Action item: Repeat exactly the lines of the entries below from the one with "reset_source_get : W -> reset_src_type" through the one with "bootm_merge_overrides : E -> E -> E;", both ends included, and nothing else.

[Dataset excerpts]
+===+

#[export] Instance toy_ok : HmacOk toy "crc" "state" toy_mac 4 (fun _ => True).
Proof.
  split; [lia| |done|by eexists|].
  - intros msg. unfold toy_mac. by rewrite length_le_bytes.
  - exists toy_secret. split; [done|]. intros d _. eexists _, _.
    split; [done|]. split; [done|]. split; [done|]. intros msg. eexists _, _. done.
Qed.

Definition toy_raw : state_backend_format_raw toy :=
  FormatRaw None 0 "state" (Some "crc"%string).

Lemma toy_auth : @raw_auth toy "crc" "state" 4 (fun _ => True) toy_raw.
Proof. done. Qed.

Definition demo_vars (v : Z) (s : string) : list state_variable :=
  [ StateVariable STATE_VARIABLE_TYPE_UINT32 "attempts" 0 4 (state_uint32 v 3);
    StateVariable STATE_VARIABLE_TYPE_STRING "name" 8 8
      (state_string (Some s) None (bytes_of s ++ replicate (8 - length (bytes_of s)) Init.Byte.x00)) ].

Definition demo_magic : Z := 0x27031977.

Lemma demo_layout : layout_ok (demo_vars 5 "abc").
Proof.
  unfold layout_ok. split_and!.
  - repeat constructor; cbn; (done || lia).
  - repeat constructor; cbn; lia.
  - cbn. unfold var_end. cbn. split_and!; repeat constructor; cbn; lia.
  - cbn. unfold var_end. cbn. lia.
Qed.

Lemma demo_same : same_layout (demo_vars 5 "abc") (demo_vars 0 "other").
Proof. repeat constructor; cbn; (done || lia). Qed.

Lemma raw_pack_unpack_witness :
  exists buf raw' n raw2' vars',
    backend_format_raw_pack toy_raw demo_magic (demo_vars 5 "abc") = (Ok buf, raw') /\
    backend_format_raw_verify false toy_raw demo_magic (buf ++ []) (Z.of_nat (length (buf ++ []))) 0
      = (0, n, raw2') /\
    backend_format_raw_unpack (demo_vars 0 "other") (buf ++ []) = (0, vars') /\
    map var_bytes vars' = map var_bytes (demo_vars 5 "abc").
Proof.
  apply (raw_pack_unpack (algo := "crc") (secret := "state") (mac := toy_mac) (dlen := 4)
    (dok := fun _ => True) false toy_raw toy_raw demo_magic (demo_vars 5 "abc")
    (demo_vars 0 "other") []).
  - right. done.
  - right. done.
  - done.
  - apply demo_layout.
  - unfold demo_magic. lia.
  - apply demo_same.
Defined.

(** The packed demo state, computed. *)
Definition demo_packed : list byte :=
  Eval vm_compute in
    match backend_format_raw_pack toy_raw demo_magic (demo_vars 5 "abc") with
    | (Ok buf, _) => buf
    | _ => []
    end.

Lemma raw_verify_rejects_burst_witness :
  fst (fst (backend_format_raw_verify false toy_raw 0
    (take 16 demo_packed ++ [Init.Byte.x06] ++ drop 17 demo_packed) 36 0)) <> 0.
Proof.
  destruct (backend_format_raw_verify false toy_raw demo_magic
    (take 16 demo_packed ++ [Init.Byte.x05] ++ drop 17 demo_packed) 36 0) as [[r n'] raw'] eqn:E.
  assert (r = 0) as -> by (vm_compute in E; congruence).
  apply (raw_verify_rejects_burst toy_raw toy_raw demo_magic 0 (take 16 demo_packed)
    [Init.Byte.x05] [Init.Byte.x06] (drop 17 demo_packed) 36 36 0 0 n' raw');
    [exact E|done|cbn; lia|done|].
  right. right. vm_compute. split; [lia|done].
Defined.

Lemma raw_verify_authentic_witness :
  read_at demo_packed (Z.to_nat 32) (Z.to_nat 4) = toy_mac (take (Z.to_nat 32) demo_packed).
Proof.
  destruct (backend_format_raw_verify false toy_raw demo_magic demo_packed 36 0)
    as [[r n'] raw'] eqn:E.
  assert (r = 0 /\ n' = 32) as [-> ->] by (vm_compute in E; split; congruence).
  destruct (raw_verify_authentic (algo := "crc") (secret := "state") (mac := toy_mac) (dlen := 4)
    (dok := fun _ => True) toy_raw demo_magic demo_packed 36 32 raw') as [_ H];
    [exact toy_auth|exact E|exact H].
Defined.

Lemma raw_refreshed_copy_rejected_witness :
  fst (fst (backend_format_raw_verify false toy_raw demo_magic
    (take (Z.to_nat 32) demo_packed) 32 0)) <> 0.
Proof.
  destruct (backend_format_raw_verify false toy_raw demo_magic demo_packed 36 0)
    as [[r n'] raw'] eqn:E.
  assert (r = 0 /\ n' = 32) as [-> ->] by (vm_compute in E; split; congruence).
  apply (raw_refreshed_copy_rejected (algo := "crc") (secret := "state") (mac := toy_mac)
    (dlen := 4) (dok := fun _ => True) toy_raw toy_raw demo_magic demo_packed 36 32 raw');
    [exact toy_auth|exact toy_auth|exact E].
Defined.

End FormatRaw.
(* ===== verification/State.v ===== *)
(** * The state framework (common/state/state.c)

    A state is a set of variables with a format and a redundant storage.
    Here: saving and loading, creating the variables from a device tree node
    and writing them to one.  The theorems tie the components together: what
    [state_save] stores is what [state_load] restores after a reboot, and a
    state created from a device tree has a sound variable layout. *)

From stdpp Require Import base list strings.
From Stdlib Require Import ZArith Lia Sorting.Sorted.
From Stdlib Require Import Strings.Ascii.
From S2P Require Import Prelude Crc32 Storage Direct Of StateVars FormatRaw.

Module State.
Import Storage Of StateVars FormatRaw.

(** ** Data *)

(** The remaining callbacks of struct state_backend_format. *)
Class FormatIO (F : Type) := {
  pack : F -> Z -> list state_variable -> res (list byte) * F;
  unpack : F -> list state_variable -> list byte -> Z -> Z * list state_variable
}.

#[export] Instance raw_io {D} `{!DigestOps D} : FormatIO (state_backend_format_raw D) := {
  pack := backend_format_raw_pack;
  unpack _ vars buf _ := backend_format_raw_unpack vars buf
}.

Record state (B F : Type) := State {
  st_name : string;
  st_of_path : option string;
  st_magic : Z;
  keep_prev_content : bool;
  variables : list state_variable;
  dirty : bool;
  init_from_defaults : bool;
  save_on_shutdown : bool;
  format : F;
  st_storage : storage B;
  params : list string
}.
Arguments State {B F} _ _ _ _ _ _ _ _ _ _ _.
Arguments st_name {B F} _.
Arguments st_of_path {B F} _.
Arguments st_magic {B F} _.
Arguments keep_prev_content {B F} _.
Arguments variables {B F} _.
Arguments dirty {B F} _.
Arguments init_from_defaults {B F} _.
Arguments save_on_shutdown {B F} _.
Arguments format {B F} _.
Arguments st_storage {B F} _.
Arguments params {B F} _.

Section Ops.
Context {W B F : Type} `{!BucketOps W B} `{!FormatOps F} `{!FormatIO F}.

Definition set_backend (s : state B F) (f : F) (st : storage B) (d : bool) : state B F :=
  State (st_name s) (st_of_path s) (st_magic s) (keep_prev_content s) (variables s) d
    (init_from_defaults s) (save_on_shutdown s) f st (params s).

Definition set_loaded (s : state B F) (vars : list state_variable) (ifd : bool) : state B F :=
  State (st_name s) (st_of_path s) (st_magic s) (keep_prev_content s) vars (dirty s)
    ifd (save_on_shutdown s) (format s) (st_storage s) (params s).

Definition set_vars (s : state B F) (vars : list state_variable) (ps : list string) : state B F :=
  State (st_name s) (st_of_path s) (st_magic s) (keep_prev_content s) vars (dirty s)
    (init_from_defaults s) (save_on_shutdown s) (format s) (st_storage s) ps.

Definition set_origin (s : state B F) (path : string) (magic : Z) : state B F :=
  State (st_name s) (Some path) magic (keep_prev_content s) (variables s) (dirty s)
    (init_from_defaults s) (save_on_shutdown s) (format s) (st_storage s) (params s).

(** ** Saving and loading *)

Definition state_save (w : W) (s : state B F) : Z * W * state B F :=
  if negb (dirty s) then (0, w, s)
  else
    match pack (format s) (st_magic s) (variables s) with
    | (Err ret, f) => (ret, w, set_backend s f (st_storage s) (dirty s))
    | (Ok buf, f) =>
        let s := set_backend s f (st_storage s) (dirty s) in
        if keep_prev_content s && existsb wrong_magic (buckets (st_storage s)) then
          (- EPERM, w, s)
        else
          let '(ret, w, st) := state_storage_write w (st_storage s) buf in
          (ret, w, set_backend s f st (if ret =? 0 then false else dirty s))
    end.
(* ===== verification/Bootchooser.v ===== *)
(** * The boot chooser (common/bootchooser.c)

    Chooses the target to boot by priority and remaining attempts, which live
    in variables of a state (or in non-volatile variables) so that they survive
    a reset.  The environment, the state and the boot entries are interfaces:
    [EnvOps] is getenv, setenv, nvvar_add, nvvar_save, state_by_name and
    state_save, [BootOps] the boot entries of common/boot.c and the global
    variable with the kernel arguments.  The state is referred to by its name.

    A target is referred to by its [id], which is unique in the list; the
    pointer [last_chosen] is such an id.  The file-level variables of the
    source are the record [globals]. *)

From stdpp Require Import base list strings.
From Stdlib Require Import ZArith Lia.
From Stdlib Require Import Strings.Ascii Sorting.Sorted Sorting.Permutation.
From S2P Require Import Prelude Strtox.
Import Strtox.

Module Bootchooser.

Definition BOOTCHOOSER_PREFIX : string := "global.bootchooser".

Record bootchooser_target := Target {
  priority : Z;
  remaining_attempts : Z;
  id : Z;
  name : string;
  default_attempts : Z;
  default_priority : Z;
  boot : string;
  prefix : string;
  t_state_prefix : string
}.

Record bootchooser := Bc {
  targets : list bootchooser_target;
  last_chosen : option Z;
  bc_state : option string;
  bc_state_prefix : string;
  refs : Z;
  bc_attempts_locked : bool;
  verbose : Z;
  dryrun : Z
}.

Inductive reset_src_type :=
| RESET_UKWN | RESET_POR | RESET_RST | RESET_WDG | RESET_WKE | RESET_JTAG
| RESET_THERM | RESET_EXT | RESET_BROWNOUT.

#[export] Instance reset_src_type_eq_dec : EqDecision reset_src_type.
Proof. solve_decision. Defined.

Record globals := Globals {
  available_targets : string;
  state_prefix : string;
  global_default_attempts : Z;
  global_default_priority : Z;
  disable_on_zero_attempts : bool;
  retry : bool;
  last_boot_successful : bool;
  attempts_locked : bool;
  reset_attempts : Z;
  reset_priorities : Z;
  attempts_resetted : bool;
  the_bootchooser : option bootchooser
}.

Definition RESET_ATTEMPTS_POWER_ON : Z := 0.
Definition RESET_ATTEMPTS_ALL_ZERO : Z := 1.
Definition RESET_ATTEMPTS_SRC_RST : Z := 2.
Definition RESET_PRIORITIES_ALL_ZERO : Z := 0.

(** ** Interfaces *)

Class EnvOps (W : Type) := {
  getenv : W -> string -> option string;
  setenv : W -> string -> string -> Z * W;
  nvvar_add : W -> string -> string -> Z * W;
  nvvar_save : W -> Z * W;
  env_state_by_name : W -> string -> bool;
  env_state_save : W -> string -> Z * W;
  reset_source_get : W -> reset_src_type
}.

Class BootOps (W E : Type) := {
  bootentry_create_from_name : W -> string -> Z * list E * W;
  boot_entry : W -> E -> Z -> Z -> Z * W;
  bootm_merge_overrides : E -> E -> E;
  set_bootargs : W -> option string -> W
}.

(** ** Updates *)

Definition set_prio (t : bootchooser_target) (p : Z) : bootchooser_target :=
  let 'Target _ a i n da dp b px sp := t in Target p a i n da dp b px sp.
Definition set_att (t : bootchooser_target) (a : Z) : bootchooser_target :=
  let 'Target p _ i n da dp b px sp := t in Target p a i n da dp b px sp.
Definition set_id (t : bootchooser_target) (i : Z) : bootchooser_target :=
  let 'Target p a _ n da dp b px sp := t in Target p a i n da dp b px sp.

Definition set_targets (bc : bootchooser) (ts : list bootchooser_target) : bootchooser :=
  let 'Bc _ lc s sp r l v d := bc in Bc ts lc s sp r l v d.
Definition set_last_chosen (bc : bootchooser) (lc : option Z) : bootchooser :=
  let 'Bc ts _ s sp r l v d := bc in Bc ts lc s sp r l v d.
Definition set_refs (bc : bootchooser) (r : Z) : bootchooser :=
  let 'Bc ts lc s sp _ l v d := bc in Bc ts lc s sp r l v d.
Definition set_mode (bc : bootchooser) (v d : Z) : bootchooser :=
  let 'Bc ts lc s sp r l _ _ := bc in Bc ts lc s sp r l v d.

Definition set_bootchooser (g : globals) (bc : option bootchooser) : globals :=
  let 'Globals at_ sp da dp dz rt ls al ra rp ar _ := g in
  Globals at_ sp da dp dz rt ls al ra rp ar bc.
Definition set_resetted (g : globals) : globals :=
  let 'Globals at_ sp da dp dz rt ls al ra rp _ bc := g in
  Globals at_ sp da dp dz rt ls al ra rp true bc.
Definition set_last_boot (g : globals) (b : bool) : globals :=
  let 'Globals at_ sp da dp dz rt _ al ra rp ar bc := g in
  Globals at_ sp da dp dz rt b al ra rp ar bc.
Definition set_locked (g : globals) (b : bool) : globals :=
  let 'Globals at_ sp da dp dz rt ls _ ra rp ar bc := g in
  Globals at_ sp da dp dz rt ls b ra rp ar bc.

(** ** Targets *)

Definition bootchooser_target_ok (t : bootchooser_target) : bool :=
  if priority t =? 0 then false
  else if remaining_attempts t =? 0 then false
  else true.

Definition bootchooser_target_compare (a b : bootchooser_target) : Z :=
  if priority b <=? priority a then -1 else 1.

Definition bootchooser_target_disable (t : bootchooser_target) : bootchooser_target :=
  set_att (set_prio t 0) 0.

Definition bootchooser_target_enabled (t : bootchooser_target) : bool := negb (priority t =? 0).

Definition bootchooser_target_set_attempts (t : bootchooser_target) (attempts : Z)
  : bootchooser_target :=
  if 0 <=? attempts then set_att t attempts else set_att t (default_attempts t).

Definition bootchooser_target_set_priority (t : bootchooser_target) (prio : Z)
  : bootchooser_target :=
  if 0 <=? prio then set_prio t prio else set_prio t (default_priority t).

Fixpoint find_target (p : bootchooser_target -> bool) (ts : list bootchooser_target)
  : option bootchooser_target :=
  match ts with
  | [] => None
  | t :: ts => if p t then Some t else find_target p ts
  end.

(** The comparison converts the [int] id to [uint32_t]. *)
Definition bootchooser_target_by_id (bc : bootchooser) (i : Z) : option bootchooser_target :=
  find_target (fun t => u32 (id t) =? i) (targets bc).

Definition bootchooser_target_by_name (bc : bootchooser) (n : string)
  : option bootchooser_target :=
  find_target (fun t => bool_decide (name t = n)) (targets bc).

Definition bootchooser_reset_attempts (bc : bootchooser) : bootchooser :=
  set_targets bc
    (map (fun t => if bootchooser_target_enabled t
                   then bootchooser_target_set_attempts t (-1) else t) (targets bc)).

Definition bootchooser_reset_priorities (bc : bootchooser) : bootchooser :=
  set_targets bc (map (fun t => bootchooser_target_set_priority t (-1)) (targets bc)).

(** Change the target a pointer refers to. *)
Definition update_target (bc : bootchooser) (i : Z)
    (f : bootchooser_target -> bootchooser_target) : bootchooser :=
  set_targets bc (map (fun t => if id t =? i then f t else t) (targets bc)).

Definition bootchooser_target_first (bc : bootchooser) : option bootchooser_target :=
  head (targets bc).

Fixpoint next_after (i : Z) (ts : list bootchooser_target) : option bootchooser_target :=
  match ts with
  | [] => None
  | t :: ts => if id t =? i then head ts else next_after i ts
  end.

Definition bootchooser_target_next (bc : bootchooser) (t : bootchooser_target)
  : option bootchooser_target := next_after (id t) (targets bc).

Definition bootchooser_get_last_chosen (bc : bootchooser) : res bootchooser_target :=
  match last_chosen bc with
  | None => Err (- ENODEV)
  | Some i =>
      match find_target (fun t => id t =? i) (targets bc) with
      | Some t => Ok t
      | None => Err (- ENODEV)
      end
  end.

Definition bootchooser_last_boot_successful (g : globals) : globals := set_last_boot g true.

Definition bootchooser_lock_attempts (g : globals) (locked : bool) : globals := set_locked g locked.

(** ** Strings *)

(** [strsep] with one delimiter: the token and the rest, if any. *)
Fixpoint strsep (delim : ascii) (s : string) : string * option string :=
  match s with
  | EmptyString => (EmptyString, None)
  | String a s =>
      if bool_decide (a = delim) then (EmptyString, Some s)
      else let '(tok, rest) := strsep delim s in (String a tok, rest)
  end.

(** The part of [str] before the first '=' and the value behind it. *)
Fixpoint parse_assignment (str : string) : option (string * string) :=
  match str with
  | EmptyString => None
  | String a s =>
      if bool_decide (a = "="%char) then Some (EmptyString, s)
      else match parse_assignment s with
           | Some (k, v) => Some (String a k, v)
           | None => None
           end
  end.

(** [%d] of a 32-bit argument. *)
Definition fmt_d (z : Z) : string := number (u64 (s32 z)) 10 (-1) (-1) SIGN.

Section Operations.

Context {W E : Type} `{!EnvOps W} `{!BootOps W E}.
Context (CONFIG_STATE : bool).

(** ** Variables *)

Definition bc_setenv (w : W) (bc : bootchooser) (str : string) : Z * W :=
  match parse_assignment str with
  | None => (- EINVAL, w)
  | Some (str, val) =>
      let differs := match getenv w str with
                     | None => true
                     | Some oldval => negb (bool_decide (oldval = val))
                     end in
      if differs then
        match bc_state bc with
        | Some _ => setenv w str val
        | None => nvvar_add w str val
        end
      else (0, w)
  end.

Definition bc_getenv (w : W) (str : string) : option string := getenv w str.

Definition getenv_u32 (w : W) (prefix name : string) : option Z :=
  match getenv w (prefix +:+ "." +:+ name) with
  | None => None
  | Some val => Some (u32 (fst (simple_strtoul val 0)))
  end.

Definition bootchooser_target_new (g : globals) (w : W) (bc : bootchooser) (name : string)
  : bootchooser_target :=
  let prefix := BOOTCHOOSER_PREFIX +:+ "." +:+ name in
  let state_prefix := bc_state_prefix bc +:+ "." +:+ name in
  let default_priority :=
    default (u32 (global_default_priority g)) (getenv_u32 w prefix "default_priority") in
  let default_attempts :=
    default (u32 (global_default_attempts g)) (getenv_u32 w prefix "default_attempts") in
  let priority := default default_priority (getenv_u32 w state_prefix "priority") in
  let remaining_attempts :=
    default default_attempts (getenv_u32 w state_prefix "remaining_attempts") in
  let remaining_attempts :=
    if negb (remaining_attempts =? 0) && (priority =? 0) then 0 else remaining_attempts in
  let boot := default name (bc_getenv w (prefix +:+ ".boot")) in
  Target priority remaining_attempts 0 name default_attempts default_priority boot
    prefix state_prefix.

+===+

Solution below:
  reset_source_get : W -> reset_src_type
}.

Class BootOps (W E : Type) := {
  bootentry_create_from_name : W -> string -> Z * list E * W;
  boot_entry : W -> E -> Z -> Z -> Z * W;
  bootm_merge_overrides : E -> E -> E;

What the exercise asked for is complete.